What is being asked: In your answer, repeat each line of the data exactly.

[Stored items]
(** * go-cidr-manager: the IPv4 CIDR block library, embedded and verified

    The Go package [ipv4cidr] (with its sub-packages [consts] and [utils])
    is embedded shallowly: unsigned machine integers are values of [Z] with
    the wrap-around written out, Go strings are lists of bytes, and every
    fallible function returns a [result] that also records a run-time
    panic.  The definitions come first, one module per Go package; the
    theorems follow. *)

From Stdlib Require Import ZArith List Ascii String Bool Lia DecimalString.
From coqutil Require Import Z.bitblast.
Import ListNotations.

Local Open Scope Z_scope.

(** ** Go values *)

(** A Go string is a sequence of bytes. *)
Definition gostring : Type := list ascii.

Definition str (s : string) : gostring := list_ascii_of_string s.

Definition code (c : ascii) : Z := Z.of_N (N_of_ascii c).

(** Conversions to the fixed-width unsigned types keep the low bits. *)
Definition uint8 (z : Z) : Z := z mod 2 ^ 8.
Definition uint32 (z : Z) : Z := z mod 2 ^ 32.

(** [x << s] and [x >> s] on a [uint32] with an unsigned shift count: the
    bits shifted beyond the width are lost, whatever the count. *)
Definition shl32 (x s : Z) : Z := uint32 (Z.shiftl x s).
Definition shr32 (x s : Z) : Z := Z.shiftr x s.

(** The errors of the package are created from the message constants of
    [consts/errors.go]; the two last ones are the [*strconv.NumError]
    values that [strconv.Atoi] returns. *)
Inductive error : Type :=
| InvalidIPv4CIDRError
| NonStandardizedIPError
| NoMoreSplittingPossibleError
| RequestedIPExceedsCIDRRangeError
| ErrSyntax
| ErrRange.

(** What a call does: it returns a value, returns an error, or panics
    (an index out of range). *)
Inductive result (A : Type) : Type :=
| Ok (a : A)
| Err (e : error)
| Panic.

Arguments Ok {A} a.
Arguments Err {A} e.
Arguments Panic {A}.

Result below:
(** * go-cidr-manager: the IPv4 CIDR block library, embedded and verified

    The Go package [ipv4cidr] (with its sub-packages [consts] and [utils])
    is embedded shallowly: unsigned machine integers are values of [Z] with
    the wrap-around written out, Go strings are lists of bytes, and every
    fallible function returns a [result] that also records a run-time
    panic.  The definitions come first, one module per Go package; the
    theorems follow. *)

From Stdlib Require Import ZArith List Ascii String Bool Lia DecimalString.
From coqutil Require Import Z.bitblast.
Import ListNotations.

Local Open Scope Z_scope.

(** ** Go values *)

(** A Go string is a sequence of bytes. *)
Definition gostring : Type := list ascii.

Definition str (s : string) : gostring := list_ascii_of_string s.

Definition code (c : ascii) : Z := Z.of_N (N_of_ascii c).

(** Conversions to the fixed-width unsigned types keep the low bits. *)
Definition uint8 (z : Z) : Z := z mod 2 ^ 8.
Definition uint32 (z : Z) : Z := z mod 2 ^ 32.

(** [x << s] and [x >> s] on a [uint32] with an unsigned shift count: the
    bits shifted beyond the width are lost, whatever the count. *)
Definition shl32 (x s : Z) : Z := uint32 (Z.shiftl x s).
Definition shr32 (x s : Z) : Z := Z.shiftr x s.

(** The errors of the package are created from the message constants of
    [consts/errors.go]; the two last ones are the [*strconv.NumError]
    values that [strconv.Atoi] returns. *)
Inductive error : Type :=
| InvalidIPv4CIDRError
| NonStandardizedIPError
| NoMoreSplittingPossibleError
| RequestedIPExceedsCIDRRangeError
| ErrSyntax
| ErrRange.

(** What a call does: it returns a value, returns an error, or panics
    (an index out of range). *)
Inductive result (A : Type) : Type :=
| Ok (a : A)
| Err (e : error)
| Panic.

Arguments Ok {A} a.
Arguments Err {A} e.
Arguments Panic {A}.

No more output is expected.